§ **Aim of the task**
Write out the records below word for word, please.

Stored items

(** While its dispatcher lives, every client of a database gets the same one. *)
Lemma for_client_shared {D} (alive : D → bool) fresh fresh' key (registry : gmap string D) :
  alive (for_client alive fresh key registry).1 = true →
  for_client alive fresh' key (for_client alive fresh key registry).2
  = ((for_client alive fresh key registry).1,
     filter (λ kd : string * D, alive kd.2 = true) (for_client alive fresh key registry).2).
Proof.
  unfold for_client. intros Ha. destruct (filter _ registry !! key) as [d|] eqn:E; simpl in *.
  - by rewrite (proj2 (map_lookup_filter_Some _ _ _ d)).
  - rewrite (proj2 (map_lookup_filter_Some _ _ _ fresh)); [done|]. by rewrite lookup_insert_eq.
Qed.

§ **Answer box**
(** While its dispatcher lives, every client of a database gets the same one. *)
Lemma for_client_shared {D} (alive : D → bool) fresh fresh' key (registry : gmap string D) :
  alive (for_client alive fresh key registry).1 = true →
  for_client alive fresh' key (for_client alive fresh key registry).2
  = ((for_client alive fresh key registry).1,
     filter (λ kd : string * D, alive kd.2 = true) (for_client alive fresh key registry).2).
Proof.
  unfold for_client. intros Ha. destruct (filter _ registry !! key) as [d|] eqn:E; simpl in *.
  - by rewrite (proj2 (map_lookup_filter_Some _ _ _ d)).
  - rewrite (proj2 (map_lookup_filter_Some _ _ _ fresh)); [done|]. by rewrite lookup_insert_eq.
Qed.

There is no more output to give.